Moving your pet’s bed or blanket near your workspace can help keep them content while you are working and keep your distractions to a minimum.  A quick belly rub, pet, or head rub can help ease some of the anxiety of being cooped up for too long a time.

Talk to your pets. While you aren’t talking to your two-legged co-workers, your four-legged ones can be good listeners.

Create a schedule with designated play times for your pet.  Dogs and cats can be creatures of habit and they know their normal routine.  Just ask any pet owner who has tried to sleep in on a weekend!

Even though you are working from home, it is important to set and maintain boundaries with your pets.  If you start to give your pet attention every time they whine or cry you are letting them know this behavior gets them whatever they want.  This can lead to symptoms of anxiety in your pet.
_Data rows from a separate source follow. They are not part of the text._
(* ===== verification/CABundleFacts.v ===== *)
(** * What the managed CA bundle contains

    The extraction of certificates against a reference definition on the list
    of blocks, the bounds of the bundle, and the reconciliation of its
    ConfigMap. *)

From Stdlib Require Import Ascii ZArith.
From S2P Require Import Prelude ApiProviders ApiServer Common Client Action Objects ConfigMaps CABundle.

#[local] Open Scope Z_scope.

Section bundle.
Context (Decode : string → option (Block * string)).
Context (EncodeToMemory : Block → option string).
Context (ParseCertificate : string → result unit).

(** [pem.Decode] consumes the block that it returns. *)
Definition consumes : Prop :=
  ∀ s block rest, Decode s = Some (block, rest) → (String.length rest < String.length s)%nat.

(** The blocks of a text, in order. *)
Inductive decoded : string → list Block → Prop :=
| decoded_nil s : Decode s = None → decoded s []
| decoded_cons s block rest blocks :
    Decode s = Some (block, rest) → decoded rest blocks → decoded s (block :: blocks).

Lemma decoded_unique s b1 b2 : decoded s b1 → decoded s b2 → b1 = b2.
Proof.
  intros H1. revert b2. induction H1 as [s Hd|s block rest blocks Hd _ IH]; intros b2 H2; inversion H2; subst; try congruence.
  rewrite Hd in *. simplify_eq. f_equal. by apply IH.
Qed.

Lemma decoded_exists s : consumes → ∃ blocks, decoded s blocks.
Proof.
  intros Hc. remember (String.length s) as n eqn:Hn. revert s Hn.
  induction (lt_wf n) as [n _ IH]. intros s ->. destruct (Decode s) as [[block rest]|] eqn:E.
  - destruct (IH _ (Hc _ _ _ E) rest eq_refl) as [blocks Hb]. exists (block :: blocks). by econstructor.
  - exists []. by constructor.
Qed.

Definition isCertificate (b : Block) : bool := bool_decide (Block_Type b = "CERTIFICATE").

(** The reference: every certificate block must parse, and is encoded again. *)
Definition certificateOf (keyName : string) (b : Block) : result string :=
  _ ← wrap "failed to parse X.509 certificate from key '%s': %w" [keyName] (ParseCertificate (Block_Bytes b));
  match EncodeToMemory b with
  | None => Err (Errorf "failed to encode certificate from key '%s'" [keyName])
  | Some c => Ok c
  end.

Lemma certificateOf_run keyName b :
  certificateOf keyName b =
  match ParseCertificate (Block_Bytes b) with
  | Err e => Err (Wrapf "failed to parse X.509 certificate from key '%s': %w" [keyName] e)
  | Ok _ => match EncodeToMemory b with
            | None => Err (Errorf "failed to encode certificate from key '%s'" [keyName])
            | Some c => Ok c
            end
  end.
Proof. unfold certificateOf. by destruct (ParseCertificate _). Qed.

Definition certificatesOf (keyName : string) (blocks : list Block) : result (list string) :=
  mapM_result (certificateOf keyName) (List.filter isCertificate blocks).

Fixpoint sizeOf (certs : list string) : Z :=
  match certs with [] => 0 | c :: certs => Z.of_nat (String.length c) + sizeOf certs end.

Lemma sizeOf_app l k : sizeOf (l ++ k) = sizeOf l + sizeOf k.
Proof. induction l as [|c l IH]; cbn; [done|]. rewrite IH. lia. Qed.

Lemma sizeOf_nonneg l : 0 <= sizeOf l.
Proof. induction l as [|c l IH]; cbn; lia. Qed.

Lemma extractLoop_spec keyName s blocks : decoded s blocks →
  ∀ fuel acc size, consumes → (String.length s < fuel)%nat →
  extractLoop Decode EncodeToMemory ParseCertificate fuel keyName s acc size =
  Some (certs ← certificatesOf keyName blocks; Ok (acc ++ certs, size + sizeOf certs)).
Proof.
  induction 1 as [s Hd|s block rest blocks Hd _ IH]; intros fuel acc size Hc Hf;
    (destruct fuel as [|fuel]; [lia|]); cbn [extractLoop]; rewrite Hd.
  - cbn. by rewrite app_nil_r, Z.add_0_r.
  - pose proof (Hc _ _ _ Hd) as Hlen. unfold certificatesOf. cbn [List.filter].
    change (isCertificate block) with (bool_decide (Block_Type block = "CERTIFICATE")).
    destruct (bool_decide _); cbn [negb]; [|apply IH; [done|lia]].
    cbn [mapM_result]. rewrite certificateOf_run.
    destruct (ParseCertificate (Block_Bytes block)) as [[]|e]; [|done].
    destruct (EncodeToMemory block) as [c|]; [|done]. cbn [mbind result_bind].
    rewrite IH by (done || lia). unfold certificatesOf.
    destruct (mapM_result _ _) as [certs|e]; [|done]. cbn. rewrite <- app_assoc. cbn. by rewrite Z.add_assoc.
Qed.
Older pets and particularly cats are be creatures of habit. Disruptions to routines that have been established for years can also lead to anxiety in your pets.  Lack of exercise and social contact causes many pets to become bored and stressed. Pets also pick up on the mood and feelings of the people around them, so if you are anxious and stressed most of time, your pet is most likely to be as well. Common symptoms of anxiety in pets include:

  • Excessive barking or meowing
  • Nervousness
  • Whining and moaning
  • Tremors or shivering
  • Drooling and panting
  • Pacing
  • Poor appetite
  • Excessive licking beyond grooming or chewing on the skin
  • Yawning and licking the lips
  • Hyperactivity or excitability
  • Soiling the house or tearing up household items in your absence
  • Urinating outside the litter box
  • Inappropriately aggressive behavior
  • Piloerection, i.e. the hair on the animal’s back raising up

Natural and homeopathic medicines offer relief for symptoms of stress and anxiety in pets without side effects. PetAlive® offers an all-natural homeopathic remedy to help ease anxiety in pets.  PetCalm™ calms anxious, stressed and highly-strung pets, naturally.  Available in granule form, PetCalm is easy to administer directly into your pets mouth or mixed with their food.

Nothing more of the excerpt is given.